The use of plant matter as a primary source of chemicals is a long-standing practice that increased during the industrial revolution. Already integrated in many everyday products such as hygiene and cleaning products, plastic films and packaging, plant-based chemistry contributes to meeting the energy, environmental and societal challenges that society and industrialists must rapidly address.
Photo: Building a church in bio-based materials by the company Karibati
Ahe aim of plant chemistry is to use biomass (whole plants or residues) such as cereals, potatoes, beets, oils, wood, ... for the manufacture of chemicals and materials. Plants offer the advantage of being renewable and allow us to reduce our greenhouse gas emissions, as well as our dependence on fossil raw materials. It includes agro-industrial companies that will offer a wide range of products to industrial customers, chemical and processing/formulation companies capable of manufacturing chemical intermediates, resins and bio-sourced materials - present in consumer products - and finally, distributors who supply the various application markets (cosmetics, construction, transport, etc.).

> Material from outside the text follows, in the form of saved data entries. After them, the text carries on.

(* ===== verification/DialWorker.v ===== *)
(** * The dial worker (p2p/net/swarm/dial_worker.go, dial_error.go, swarm_dial.go dialNextAddr)

    One worker per peer answers dial requests: it dials every address of the peer
    at most once, spaced out by the ranking, and sends each request one response.
    A request is a number; its channel for the response is what [w_out] records.
    The swarm answers through [reqEnv] and [dispEnv]; dials that the limiter has
    accepted report back in steps of their own. *)
From Stdlib Require Import ZArith Lia.
From stdpp Require Import base tactics list numbers option gmap sets sorting.
From S2P Require Import Prelude Collections GoBytes Varint MaProtocol MaComponent MaCodec MaOps GoNet MaProtocols BlsRpc Manet DialRank.
Local Open Scope Z_scope.

(** ** Data *)
Abbreviation Request := nat.
Abbreviation SConn := nat.
Inductive dialErr :=
| ErrDialBackoff | ErrDialToSelf | ErrNoTransport | ErrAllDialsFailed | ErrNoAddresses | ErrNoGoodAddresses | ErrGaterDisallowedConnection
| ErrQUICDraft29 | ErrContextCanceled | ErrOther (n : nat).
#[export] Instance dialErr_dec : EqDecision dialErr.
Proof. solve_decision. Defined.

Definition maxDialDialErrors : Z := 16.
Record DialError := mkDialError { DialErrors : list (Multiaddr * dialErr); Cause : option dialErr; Skipped : Z }.
Definition recordErr (e : DialError) (addr : Multiaddr) (err : dialErr) : DialError :=
  if maxDialDialErrors <=? Z.of_nat (length (DialErrors e)) then mkDialError (DialErrors e) (Cause e) (Skipped e + 1)
  else mkDialError (DialErrors e ++ [(addr, err)]) (Cause e) (Skipped e).
Definition set_Cause (e : DialError) (err : dialErr) : DialError := mkDialError (DialErrors e) (Some err) (Skipped e).

(** The values of a context that the worker looks at *)
Record dialCtx := mkDialCtx { simConnect : bool; forceDirect : bool }.
Inductive dialResponse := RespConn (c : SConn) | RespErr (e : DialError).
Record pendRequest := mkPend { pr_ctx : dialCtx; pr_err : DialError; pr_addrs : gset bytes }.
Record addrDial := mkAddrDial {
  dl_addr : Multiaddr; dl_ctx : dialCtx; dl_conn : option SConn; dl_err : option dialErr; dl_dialed : bool;
  expectedTCPUpgradeTime : option Z  (** [None] is the zero time *) }.

Record dialWorker := mkWorker {
  pendingRequests : gmap Request pendRequest;
  trackedDials : gmap bytes addrDial;
  connected : bool;
  dq : dialQueue; dialsInFlight : Z; startTime : Z; dialTimer : option Z  (** [None] when it is not running *);
  w_out : list (Request * dialResponse)  (** the responses sent *);
  w_dials : list bytes  (** the dials handed to the limiter *);
  w_backoffs : list Multiaddr  (** the calls of [AddBackoff] *) }.
Definition newDialWorker (now : Z) : dialWorker := mkWorker ∅ ∅ false [] 0 now (Some (now + Int64.MaxInt64)) [] [] [].

Definition set_pending (w : dialWorker) (m : gmap Request pendRequest) : dialWorker :=
  mkWorker m (trackedDials w) (connected w) (dq w) (dialsInFlight w) (startTime w) (dialTimer w) (w_out w) (w_dials w) (w_backoffs w).
Definition set_tracked (w : dialWorker) (m : gmap bytes addrDial) : dialWorker :=
  mkWorker (pendingRequests w) m (connected w) (dq w) (dialsInFlight w) (startTime w) (dialTimer w) (w_out w) (w_dials w) (w_backoffs w).
Definition set_dq (w : dialWorker) (q : dialQueue) : dialWorker :=
  mkWorker (pendingRequests w) (trackedDials w) (connected w) q (dialsInFlight w) (startTime w) (dialTimer w) (w_out w) (w_dials w) (w_backoffs w).
Definition set_flight (w : dialWorker) (n : Z) (l : list bytes) : dialWorker :=
  mkWorker (pendingRequests w) (trackedDials w) (connected w) (dq w) n (startTime w) (dialTimer w) (w_out w) l (w_backoffs w).
Definition set_timer (w : dialWorker) (t : option Z) : dialWorker :=
  mkWorker (pendingRequests w) (trackedDials w) (connected w) (dq w) (dialsInFlight w) (startTime w) t (w_out w) (w_dials w) (w_backoffs w).
Definition set_connected (w : dialWorker) : dialWorker :=
  mkWorker (pendingRequests w) (trackedDials w) true (dq w) (dialsInFlight w) (startTime w) (dialTimer w) (w_out w) (w_dials w) (w_backoffs w).
Definition add_backoff (w : dialWorker) (a : Multiaddr) : dialWorker :=
  mkWorker (pendingRequests w) (trackedDials w) (connected w) (dq w) (dialsInFlight w) (startTime w) (dialTimer w) (w_out w) (w_dials w) (w_backoffs w ++ [a]).
(** [req.resch <- resp] *)
Definition respond (w : dialWorker) (r : Request) (resp : dialResponse) : dialWorker :=
  mkWorker (pendingRequests w) (trackedDials w) (connected w) (dq w) (dialsInFlight w) (startTime w) (dialTimer w) (w_out w ++ [(r, resp)]) (w_dials w) (w_backoffs w).
Definition with_conn (ad : addrDial) (c : SConn) : addrDial := mkAddrDial (dl_addr ad) (dl_ctx ad) (Some c) (dl_err ad) (dl_dialed ad) (expectedTCPUpgradeTime ad).
Definition with_err (ad : addrDial) (e : dialErr) : addrDial := mkAddrDial (dl_addr ad) (dl_ctx ad) (dl_conn ad) (Some e) (dl_dialed ad) (expectedTCPUpgradeTime ad).
Definition with_ctx (ad : addrDial) (c : dialCtx) : addrDial := mkAddrDial (dl_addr ad) c (dl_conn ad) (dl_err ad) (dl_dialed ad) (expectedTCPUpgradeTime ad).
Definition with_dialed (ad : addrDial) : addrDial := mkAddrDial (dl_addr ad) (dl_ctx ad) (dl_conn ad) (dl_err ad) true (expectedTCPUpgradeTime ad).
Definition with_upgrade (ad : addrDial) (t : option Z) : addrDial := mkAddrDial (dl_addr ad) (dl_ctx ad) (dl_conn ad) (dl_err ad) (dl_dialed ad) t.
(** A write through the pointer [ad], if it is still tracked *)
Definition put_dial (w : dialWorker) (ad : addrDial) : dialWorker := set_tracked w (<[Bytes (dl_addr ad) := ad]> (trackedDials w)).

(** ** [scheduleNextDial] *)
Definition laterUpgrade (t : Z) (ad : addrDial) : Z :=
  match expectedTCPUpgradeTime ad with Some u => if t <? u then u else t | None => t end.
Definition scheduleNextDial (w : dialWorker) : dialWorker :=
  match dq w with
  | [] => set_timer w None
  | top :: _ =>
      if (dialsInFlight w =? 0) && negb (connected w) then set_timer w (Some (startTime w))
      else set_timer w (Some (foldl laterUpgrade (startTime w + ad_Delay top) (snd <$> map_to_list (trackedDials w))))
  end.

(** ** [dispatchError] *)
(** The order of a range over the pending requests, and [bestAcceptableConnToPeer] for a request *)
Record dispEnv := mkDispEnv { de_order : gset Request -> list Request; de_best : Request -> option SConn }.
Definition dispatchStep (e : dispEnv) (key : bytes) (addr : Multiaddr) (err : dialErr) (w : dialWorker) (r : Request) : dialWorker :=
  match pendingRequests w !! r with
  | None => w
  | Some pr =>
      if bool_decide (key ∈ pr_addrs pr) then
        let pr := mkPend (pr_ctx pr) (recordErr (pr_err pr) addr err) (pr_addrs pr ∖ {[key]}) in
        if bool_decide (pr_addrs pr = ∅) then
          let w := match de_best e r with
                   | Some c => respond w r (RespConn c)
                   | None => respond w r (RespErr (set_Cause (pr_err pr) ErrAllDialsFailed))
                   end in
          set_pending w (delete r (pendingRequests w))
        else set_pending w (<[r := pr]> (pendingRequests w))
      else w
  end.
Definition dispatchError (e : dispEnv) (w : dialWorker) (ad : addrDial) (err : dialErr) : dialWorker :=
  let key := Bytes (dl_addr ad) in
  let w := put_dial w (with_err ad err) in
  let w := foldl (dispatchStep e key (dl_addr ad) err) w (de_order e (dom (pendingRequests w))) in
  if bool_decide (err = ErrDialBackoff) then set_tracked w (delete key (trackedDials w)) else w.

(** ** A request *)
(** What the swarm answers: a connection there is already, or the addresses (with errors for others), or an error *)
Record reqEnv := mkReqEnv { re_best : option SConn; re_addrs : list Multiaddr + dialErr; re_errs : list (Multiaddr * dialErr) }.

Section worker.
Context (noDelay ranker : list Multiaddr -> list AddrDelay).
Definition rankAddrs (addrs : list Multiaddr) (isSimConnect : bool) : list AddrDelay := if isSimConnect then noDelay addrs else ranker addrs.

(** The loop over the ranking: a connection that ends the request, or the updated request with the addresses to dial and to join *)
Fixpoint sortOut (w : dialWorker) (pr : pendRequest) (l : list AddrDelay) : SConn + (pendRequest * list AddrDelay * list addrDial) :=
  match l with
  | [] => inr (pr, [], [])
  | x :: l =>
      match trackedDials w !! Bytes (ad_Addr x) with
      | None =>
          match sortOut w pr l with
          | inl c => inl c
          | inr (pr, todial, tojoin) => inr (pr, x :: todial, tojoin)
          end
      | Some ad =>
          match dl_conn ad with
          | Some c => inl c
          | None =>
              match dl_err ad with
              | Some e => sortOut w (mkPend (pr_ctx pr) (recordErr (pr_err pr) (dl_addr ad) e) (pr_addrs pr ∖ {[Bytes (dl_addr ad)]})) l
              | None =>
                  match sortOut w pr l with
                  | inl c => inl c
                  | inr (pr, todial, tojoin) => inr (pr, todial, ad :: tojoin)
                  end
              end
          end
      end
  end.
(** The delay of an address in the ranking *)
Definition delayOf (ranking : list AddrDelay) (key : bytes) : Z :=
  default 0 (ad_Delay <$> last (filter (fun x => Bytes (ad_Addr x) = key) ranking)).
Definition joinStep (ctx : dialCtx) (ranking : list AddrDelay) (w : dialWorker) (ad : addrDial) : dialWorker :=
  if negb (dl_dialed ad) && simConnect ctx && negb (simConnect (dl_ctx ad)) then
    let w := put_dial w (with_ctx ad (mkDialCtx true (forceDirect (dl_ctx ad)))) in
    set_dq w (dq_UpdateOrAdd (dq w) (mkAddrDelay (dl_addr ad) (delayOf ranking (Bytes (dl_addr ad)))))
  else w.
Definition todialStep (ctx : dialCtx) (ranking : list AddrDelay) (w : dialWorker) (x : AddrDelay) : dialWorker :=
  let a := ad_Addr x in
  let w := put_dial w (mkAddrDial a ctx None None false None) in
  set_dq w (dq_Add (dq w) (mkAddrDelay a (delayOf ranking (Bytes a)))).
Definition handleRequest (e : reqEnv) (w : dialWorker) (r : Request) (ctx : dialCtx) : dialWorker :=
  match re_best e with
  | Some c => respond w r (RespConn c)
  | None =>
      match re_addrs e with
      | inr err => respond w r (RespErr (mkDialError (re_errs e) (Some err) 0))
      | inl addrs =>
          let ranking := rankAddrs addrs (simConnect ctx) in
          let pr := mkPend ctx (mkDialError (re_errs e) None 0) (list_to_set ((fun x => Bytes (ad_Addr x)) <$> ranking)) in
          match sortOut w pr ranking with
          | inl c => respond w r (RespConn c)
          | inr (pr, [], []) => respond w r (RespErr (set_Cause (pr_err pr) ErrAllDialsFailed))
          | inr (pr, todial, tojoin) =>
              let w := set_pending w (<[r := pr]> (pendingRequests w)) in
              let w := foldl (joinStep ctx ranking) w tojoin in
              scheduleNextDial (foldl (todialStep ctx ranking) w todial)
          end
      end
  end.

(** ** The timer *)
(** [backoff]: the answers of [DialBackoff.Backoff] *)
Definition dialNextAddr (backoff : bytes -> bool) (ctx : dialCtx) (key : bytes) : option dialErr :=
  if negb (forceDirect ctx) && backoff key then Some ErrDialBackoff else None.
Definition dialStep (e : dispEnv) (backoff : bytes -> bool) (w : dialWorker) (x : AddrDelay) : dialWorker :=
  match trackedDials w !! Bytes (ad_Addr x) with
  | None => w
  | Some ad =>
      let ad := with_dialed ad in
      let w := put_dial w ad in
      match dialNextAddr backoff (dl_ctx ad) (Bytes (dl_addr ad)) with
      | Some err => dispatchError e w ad err
      | None => set_flight w (dialsInFlight w + 1) (w_dials w ++ [Bytes (dl_addr ad)])
      end
  end.
Definition handleTimer (e : dispEnv) (backoff : bytes -> bool) (w : dialWorker) : dialWorker :=
  let '(q, batch) := dq_NextBatch (dq w) in
  let w := foldl (dialStep e backoff) (set_dq w q) batch in
  scheduleNextDial (set_timer w None).

(** ** Results *)
(** [UpdateKindHandshakeProgressed] *)
Definition handleProgress (w : dialWorker) (now : Z) (addr : Multiaddr) : dialWorker :=
  match trackedDials w !! Bytes addr with
  | None => set_flight w (dialsInFlight w - 1) (w_dials w)
  | Some ad =>
      let w := if IsPublicAddr addr then put_dial w (with_upgrade ad (Some (now + PublicTCPDelay))) else w in
      scheduleNextDial w
  end.
(** The requests that wait for the address get the connection. *)
Definition completeStep (key : bytes) (c : SConn) (w : dialWorker) (r : Request) : dialWorker :=
  match pendingRequests w !! r with
  | Some pr =>
      if bool_decide (key ∈ pr_addrs pr) then let w := respond w r (RespConn c) in set_pending w (delete r (pendingRequests w)) else w
  | None => w
  end.
(** A dial ends with a connection, which the swarm accepts ([Some]) or not, or with an error. *)
Inductive dialResult := DialedConn (added : SConn + dialErr) | DialFailed (err : dialErr).
Definition handleResult (e : dispEnv) (w : dialWorker) (addr : Multiaddr) (res : dialResult) : dialWorker :=
  match trackedDials w !! Bytes addr with
  | None => set_flight w (dialsInFlight w - 1) (w_dials w)
  | Some ad =>
      let ad := with_upgrade ad None in
      let w := put_dial (set_flight w (dialsInFlight w - 1) (w_dials w)) ad in
      match res with
      | DialedConn (inr err) => dispatchError e w ad err
      | DialedConn (inl conn) =>
          let w := foldl (completeStep (Bytes (dl_addr ad)) conn) w (de_order e (dom (pendingRequests w))) in
          set_connected (put_dial w (with_conn ad conn))
      | DialFailed err =>
          let w := if negb (bool_decide (err = ErrContextCanceled)) && negb (connected w) then add_backoff w addr else w in
          scheduleNextDial (dispatchError e w ad err)
      end
  end.
End worker.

Reducing the environmental impact of production
Mindful of its impact on the environment, vegetal-based chemistry aims to be sustainable. For a long time now, it has integrated life cycle assessment (LCA) approaches, a criterion that is taken into account right from the product design stage. This is the case, for example, with polyamide 11, produced from castor oil, which is used in many sectors (packaging, automotive, etc.). This analysis consists of compiling and evaluating the inputs, outputs, and potential environmental impacts of a product system during its life cycle. The result allows the industrialist to quantify step by step the environmental impact of the process and to contribute continuously to its improvement.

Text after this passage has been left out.